[9] It may seem strange, that, being a Catholic, he still had the right of advowson or of presentation to Protestant Episcopal Churches; but it was not until the Act of 1st William and Mary, chapter 26, that Parliament interfered with the right of Catholics to present to religious benefices. That Act vested the presentations belonging to Catholics in the Universities. An Act passed 12th Anne, was of a similar disabling character.—Butler's Hist. Mem. vol. 3, pp. 136, 148, 149.

[10] See Appendix No. 1, in regard to the erroneous translation of this clause from the Latin, that has hitherto been adopted from Bacon's laws of Maryland.

[11] As an illustration of this feeling, I will quote a passage showing how it fared with Marylanders in Massachusetts in 1631. "The Dove," one of the vessels of the first colonists to Maryland, was dispatched to Massachusetts with a cargo of corn to exchange for fish. She carried a friendly letter from Calvert and another from Harvey, but the magistrates were suspicious of a people who "did set up mass openly." Some of the crew were accused of reviling the inhabitants of Massachusetts as "holy brethren," "the members," &c., and just as the ship was about to sail; the supercargo, happening on shore, was arrested in order to compel the master to give up the culprits. The proof failed, and the vessel was suffered to depart, but not without a special charge to the master "to bring no more such disordered persons!"—Hildreth Hist. U. S., vol. 1, 209.

[12] See Appendix No. 2.

[13] In order to illustrate the spirit in which the region for the first settlement at St. Mary's was acquired, I will quote from a MS. copy of "A Relation of Maryland, 1635," now in my possession: "To make his entrie peaceable and safe, he thought fit to present ye Werowance and Wisoes of the town (so they call ye chief men of accompt among them,) with some English cloth (such as is used in trade with ye Indians,) axes, hoes, and knives, which they accepted verie kindlie, and freely gave consent toe his companie that hee and they should dwell in one part of their towne, and reserved the other for themselves: and those Indians that dwelt in that part of ye towne which was allotted for ye English, freely left them their houses and some corne that they had begun to plant: It was also agreed between them that at ye end of ye Harvest they should have ye whole Towne, which they did accordinglie. And they made mutuall promises to each other to live peaceably and friendlie together, and if any injury should happen to be done, on any part, that satisfaction should be made for ye same; and thus, on ye 27 Daie of March, A. D. 1634, ye Gouernour took possession of ye place, and named ye Towne—Saint Marie's.

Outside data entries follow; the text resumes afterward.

Lemma a_lookup_None s h :
  a_lookup s h = None → ∀ t, t ∈ get_order → a_blocks s !! (t, h) = None.
Proof.
  unfold a_lookup. destruct (find_table get_order s h) as [t|] eqn:E; simpl.
  - intros Hn. apply find_table_Some in E as [_ [v Hv]]. congruence.
  - intros _. by apply find_table_None.
Qed.

(** The lookup of a hash only reads the entries of that hash. *)
Lemma find_table_ext order s s' h :
  (∀ t, t ∈ order → a_blocks s !! (t, h) = a_blocks s' !! (t, h)) →
  find_table order s h = find_table order s' h.
Proof.
  intros E. unfold find_table. f_equal.
  induction order as [|t order IH]; [done|]. simpl.
  assert (a_blocks s !! (t, h) = a_blocks s' !! (t, h)) as Et by (apply E; set_solver).
  rewrite IH by (intros; apply E; set_solver).
  destruct (decide (is_Some (a_blocks s !! (t, h)))) as [H|H],
    (decide (is_Some (a_blocks s' !! (t, h)))) as [H'|H']; try done;
    by rewrite Et in H.
Qed.

Lemma a_lookup_ext s s' h :
  (∀ t, t ∈ get_order → a_blocks s !! (t, h) = a_blocks s' !! (t, h)) →
  a_lookup s h = a_lookup s' h.
Proof.
  intros E. unfold a_lookup. rewrite (find_table_ext _ s s' h E).
  destruct (find_table get_order s' h) as [t|] eqn:F; [|done]. simpl.
  apply find_table_Some in F as [Ht _]. by apply E.
Qed.

Lemma a_lookup_insert_ne s t h h' v :
  h ≠ h' → a_lookup (set_blocks <[(t, h) := v]> s) h' = a_lookup s h'.
Proof.
  intros Hne. apply a_lookup_ext. intros t' _. simpl.
  apply lookup_insert_ne. congruence.
Qed.

(** An insertion into the only table that may hold the hash. *)
Lemma a_lookup_insert s t h v :
  t ∈ get_order → (∀ t', t' ≠ t → t' ∈ get_order → a_blocks s !! (t', h) = None) →
  a_lookup (set_blocks <[(t, h) := v]> s) h = Some v.
Proof.
  intros Ht Hn. set (s' := set_blocks _ s).
  assert (Hsome : a_blocks s' !! (t, h) = Some v) by apply lookup_insert_eq.
  destruct (a_lookup s' h) as [w|] eqn:E.
  - apply a_lookup_Some in E as (t' & Ht' & Hw & _).
    destruct (decide (t' = t)) as [->|Hne]; [congruence|].
    subst s'. simpl in Hw. rewrite lookup_insert_ne in Hw by congruence.
    by rewrite Hn in Hw.
  - by rewrite (a_lookup_None s' h E t Ht) in Hsome.
Qed.
End lookup.

(** ** Well-formed block tables *)

Definition tables_wf `{Blake2b} (s : astore) : Prop :=
  (∀ t h b sc, a_blocks s !! (t, h) = Some (b, sc) → block_type_of b = t ∧ block_hash b = h) ∧
  (∀ t t' h, is_Some (a_blocks s !! (t, h)) → is_Some (a_blocks s !! (t', h)) → t = t').

Lemma block_type_of_order b : block_type_of b ∈ get_order.
Proof. destruct b; simpl; set_solver. Qed.

Section wf.
Context `{Blake2b}.
Implicit Types (s : astore) (h : u256).

Lemma wf_lookup s h b sc :
  tables_wf s → a_lookup s h = Some (b, sc) ↔ a_blocks s !! (block_type_of b, h) = Some (b, sc).
Proof.
  intros [Hwf1 Hwf2]. split.
  - intros (t & _ & Hb & _)%a_lookup_Some. apply Hwf1 in Hb as Hb'.
    destruct Hb' as [-> _]. done.
  - intros Hb. destruct (a_lookup s h) as [v|] eqn:E.
    + apply a_lookup_Some in E as (t & _ & Hv & _).
      assert (t = block_type_of b) as -> by (eapply Hwf2; eauto). congruence.
    + by rewrite (a_lookup_None s h E _ (block_type_of_order b)) in Hb.
Qed.

Lemma wf_lookup_hash s h b sc : tables_wf s → a_lookup s h = Some (b, sc) → block_hash b = h.
Proof. intros Hwf Hl. apply (wf_lookup s h b sc Hwf) in Hl. by apply Hwf in Hl as [_ ?]. Qed.

Lemma wf_find_table s h b sc :
  tables_wf s → a_lookup s h = Some (b, sc) → find_table get_order s h = Some (block_type_of b).
Proof.
  intros Hwf Hl. pose proof Hl as (t & _ & Ht & Hf)%a_lookup_Some.
  apply (wf_lookup s h b sc Hwf) in Hl.
  rewrite Hf. f_equal. eapply Hwf; eauto.
Qed.

Lemma wf_table_None s h : tables_wf s → a_lookup s h = None → ∀ t, a_blocks s !! (t, h) = None.
Proof.
  intros [Hwf _] Hn t. destruct (a_blocks s !! (t, h)) as [[b sc]|] eqn:E; [|done].
  apply Hwf in E as E'. destruct E' as [<- _].
  rewrite <-E. apply a_lookup_None; [done|apply block_type_of_order].
Qed.

Lemma wf_find_del s h b sc :
  tables_wf s → a_lookup s h = Some (b, sc) → find_table del_order s h = Some (block_type_of b).
Proof.
  intros Hwf Hl. apply (wf_lookup s h b sc Hwf) in Hl.
  destruct (find_table del_order s h) as [t|] eqn:E.
  - apply find_table_Some in E as [_ Ht]. f_equal. eapply Hwf; eauto.
  - rewrite (find_table_None _ _ _ E (block_type_of b)) in Hl; [done|].
    destruct b; simpl; set_solver.
Qed.

(** Inserting a block under its hash, new or replacing one of its type. *)
Lemma wf_insert s h b sc :
  tables_wf s → block_hash b = h →
  (∀ b' sc', a_lookup s h = Some (b', sc') → block_type_of b' = block_type_of b) →
  tables_wf (set_blocks <[(block_type_of b, h) := (b, sc)]> s).
Proof.
  intros Hwf Hh Htype.
  assert (Hother : ∀ t, is_Some (a_blocks s !! (t, h)) → t = block_type_of b).
  { intros t [[b' sc'] Hb']. apply Hwf in Hb' as Hb2. destruct Hb2 as [<- _].
    eapply Htype. by apply (wf_lookup s h b' sc' Hwf). }
  split; simpl.
  - intros t h' b' sc'. rewrite lookup_insert_Some.
    intros [[[= <- <-] [= <- <-]]|[_ Hb]]; [done|]. by eapply Hwf.
  - intros t t' h'. rewrite !lookup_insert_is_Some.
    intros [E|[_ Ht]] [E'|[_ Ht']]; simplify_eq; try done.
    + symmetry. by apply Hother.
    + by apply Hother.
    + by eapply Hwf.
Qed.

Lemma wf_lookup_insert s h b sc h' :
  tables_wf s → (∀ b' sc', a_lookup s h = Some (b', sc') → block_type_of b' = block_type_of b) →
  a_lookup (set_blocks <[(block_type_of b, h) := (b, sc)]> s) h' =
    if decide (h' = h) then Some (b, sc) else a_lookup s h'.
Proof.
  intros Hwf Htype. case_decide as E; [subst h'|by rewrite a_lookup_insert_ne by done].
  apply a_lookup_insert; [apply block_type_of_order|].
  intros t Hne _. destruct (a_blocks s !! (t, h)) as [[b' sc']|] eqn:E; [|done].
  apply Hwf in E as E'. destruct E' as [<- _]. destruct Hne. eapply Htype.
  by apply (wf_lookup s h b' sc' Hwf).
Qed.
End wf.

(** ** Writing a block *)

(** Whether [set_predecessor] writes the predecessor of the block. *)
Definition links (b : block) : bool :=
  match b with
  | BSend _ | BReceive _ | BChange _ => true
  | BOpen _ => false
  | BState _ => negb (is_zero (block_previous b))
  end.

Definition link_prev (h p : u256) (s : astore) : astore :=
  match a_lookup s p with
  | Some (pb, _) => set_blocks <[(block_type_of pb, p) := (pb, h)]> s
  | None => s
  end.

(** The store after [block_put hash b 0]. *)
Definition put_block (h : u256) (b : block) (s : astore) : astore :=
  let s1 := set_blocks <[(block_type_of b, h) := (b, U 32 0)]> s in
  if links b then link_prev h (block_previous b) s1 else s1.

(** What one block adds to the lookups. *)
Definition put_lookup (h : u256) (b : block) (f : u256 → option (block * u256)) (x : u256)
    : option (block * u256) :=
  if decide (x = h) then Some (b, U 32 0)
  else if decide (links b = true ∧ x = block_previous b)
  then (λ v, (v.1, h)) <$> f x else f x.

Section put.
Context `{Blake2b}.
Implicit Types (s : astore) (h : u256).

Definition put_pre (s : astore) (h : u256) (b : block) : Prop :=
  block_hash b = h ∧ a_lookup s h = None ∧
  (links b = true → is_Some (a_lookup s (block_previous b))) ∧
  (links b = false → block_previous b = U 32 0).

Lemma put_block_other s h b :
  let s' := put_block h b s in
  a_frontiers s' = a_frontiers s ∧ a_accounts s' = a_accounts s ∧
  a_pending s' = a_pending s ∧ a_info s' = a_info s ∧ a_rep s' = a_rep s ∧
  a_checksum s' = a_checksum s.
Proof.
  unfold put_block, link_prev. destruct (links b); [|done].
  by destruct (a_lookup _ _) as [[pb sc]|].
Qed.

(** The intermediate store, after the block and before its predecessor. *)
Lemma put_first s h b x :
  tables_wf s → put_pre s h b →
  a_lookup (set_blocks <[(block_type_of b, h) := (b, U 32 0)]> s) x =
    if decide (x = h) then Some (b, U 32 0) else a_lookup s x.
Proof.
  intros Hwf (_ & Hn & _). apply wf_lookup_insert; [done|]. intros b' sc'. by rewrite Hn.
Qed.

Lemma put_first_wf s h b :
  tables_wf s → put_pre s h b →
  tables_wf (set_blocks <[(block_type_of b, h) := (b, U 32 0)]> s).
Proof.
  intros Hwf (Hh & Hn & _). apply wf_insert; [done..|]. intros b' sc'. by rewrite Hn.
Qed.

Lemma put_prev_ne s h b : put_pre s h b → links b = true → block_previous b ≠ h.
Proof. intros (_ & Hn & Hp & _) Hl E. apply Hp in Hl as [v Hv]. congruence. Qed.

Lemma put_block_lookup s h b x :
  tables_wf s → put_pre s h b →
  a_lookup (put_block h b s) x = put_lookup h b (a_lookup s) x.
Proof.
  intros Hwf Hpre. pose proof (put_first s h b) as Hf.
  unfold put_block, put_lookup. destruct (links b) eqn:Hl.
  - pose proof (put_prev_ne s h b Hpre Hl) as Hne.
    pose proof Hpre as (Hh & Hn & Hp & _). destruct (Hp Hl) as [[pb sc] Hpb].
    unfold link_prev. rewrite Hf, decide_False, Hpb by done.
    rewrite wf_lookup_insert; [|by apply put_first_wf|].
    + rewrite Hf by done. destruct (decide (x = block_previous b)) as [->|Hx].
      * rewrite decide_False by done. rewrite decide_True by done.
        by rewrite Hpb.
      * case_decide; [done|]. rewrite decide_False by naive_solver. done.
    + intros b' sc'. rewrite Hf, decide_False, Hpb by done. naive_solver.
  - rewrite Hf by done. case_decide; [done|]. rewrite decide_False by naive_solver. done.
Qed.

Lemma put_block_wf s h b :
  tables_wf s → put_pre s h b → tables_wf (put_block h b s).
Proof.
  intros Hwf Hpre. pose proof (put_first_wf s h b Hwf Hpre) as Hwf1.
  unfold put_block. destruct (links b) eqn:Hl; [|done].
  unfold link_prev. destruct (a_lookup _ (block_previous b)) as [[pb sc]|] eqn:E; [|done].
  apply wf_insert; [done| |].
  - by eapply wf_lookup_hash.
  - intros b' sc' E'. rewrite E in E'. by simplify_eq.
Qed.

Lemma put_block_size s h b :
  tables_wf s → put_pre s h b →
  size (a_blocks (put_block h b s)) = Datatypes.S (size (a_blocks s)).
Proof.
  intros Hwf Hpre. pose proof (put_first_wf s h b Hwf Hpre) as Hwf1.
  assert (size (a_blocks (set_blocks <[(block_type_of b, h) := (b, U 32 0)]> s))
    = Datatypes.S (size (a_blocks s))) as Hs.
  { simpl. apply map_size_insert_None. destruct Hpre as (_ & Hn & _).
    by apply wf_table_None. }
  unfold put_block. destruct (links b) eqn:Hl; [|done].
  unfold link_prev. destruct (a_lookup _ (block_previous b)) as [[pb sc]|] eqn:E; [|done].
  rewrite <-Hs. apply (wf_lookup _ _ _ _ Hwf1) in E.
  simpl. simpl in E. apply map_size_insert_Some. rewrite E. done.
Qed.

Lemma a_block_put_run s h b :
  tables_wf s → put_pre s h b →
  a_block_put h b (U 32 0) s = Done (tt, put_block h b s).
Proof.
  intros Hwf Hpre. pose proof Hpre as (Hh & Hn & Hp & Hz).
  unfold a_block_put, mbind, M_bind, gets, modify, assert_. rewrite is_zero_0. simpl.
  set (s1 := set_blocks _ s).
  assert (Hset : a_set_predecessor (block_hash b) b s1 = Done (tt, put_block h b s)).
  { unfold put_block. fold s1.
    assert (Hlink : links b = true →
      a_fill_value (block_hash b) (block_previous b) s1 =
        Done (tt, link_prev h (block_previous b) s1)).
    { intros Hl. destruct (Hp Hl) as [[pb sc] Hpb].
      assert (a_lookup s1 (block_previous b) = Some (pb, sc)) as Hpb1.
      { unfold s1. rewrite put_first by done.
        rewrite decide_False by (by eapply put_prev_ne). done. }
      unfold a_fill_value, link_prev. rewrite Hpb1, Hh.
      rewrite (wf_find_table s1 _ pb sc); [done| |done].
      by apply put_first_wf. }
    destruct b as [b|b|b|b|b]; simpl in *; try (by apply Hlink); [done|].
    destruct (negb _) eqn:E; [by apply Hlink|done]. }
  rewrite Hset. rewrite put_block_lookup by done. unfold put_lookup.
  destruct (links b) eqn:Hl.
  - rewrite decide_False by (by eapply put_prev_ne).
    rewrite decide_True by done. destruct (Hp eq_refl) as [[pb sc] ->]. simpl.
    by rewrite u_eqb_refl, orb_true_r.
  - by rewrite (Hz eq_refl), is_zero_0.
Qed.
End put.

"There was an occasion that much facilitated their treatie with these Indians which was this: the Susquehanocks (a warlike people that inhabit between Chesapeake Bay and Delaware Bay) did usuallie make warres and incursions upon ye neighboring Indians, partly for superioritie, partly for to gett their women, and what other purchase they could meet with; which the Indians of Yoacomaco fearing, had, ye yeere before our arivall there, made a resolution, for there safetie, to remove themselves higher into ye countrie, where it was more populous, and many of them where gone there when ye English arrived."

At Potomac, Father Altham,—according to Father White's Latin MS. in the Maryland Hist. Soc. Col.—informed the guardian of the King that we (the clergy) had not come thither for war, but for the sake of benevolence,—that we might imbue a rude race with the principles of civilization, and open a way to Heaven, as well as to impart to them the advantages enjoyed by distant regions. The prince signified that we had come acceptably. The interpreter was one of the Virginia Protestants. When the Father, for lack of time, could not continue his discourse, and promised soon to return: "I will that it should be so," said Archihau—"our table shall be one; my men shall hunt for you; all things shall be in common between us."

The Werowance of Pautuxent visited the strangers, and when he was about departing, used the following language, as recorded in the MS. Relation of Maryland of 1635: "I love ye English so well that if they should goe about to kill me, if I had so much breath as to speak, I would command ye people not to revenge my death; for I know they would not doe such a thinge except it was through mine own default." See also Mr. B. U. Campbell's admirable Sketch of the early missions to Maryland, read before the Md. Hist. Soc. 8th Jan. 1846, and subsequently printed in the U.S. Catholic Magazine.

[14] In William Penn's second reply to a committee of the House of Lords appointed in 1678, he declares that those who cannot comply with laws, through tenderness of conscience, should not "revile or conspire against the government, but with christian humility and patience tire out all mistakes against us, and wait their better information, who, we believe, do as undeservedly as severely treat us."

[15] Preface to Frame of Government, 25 April, 1682.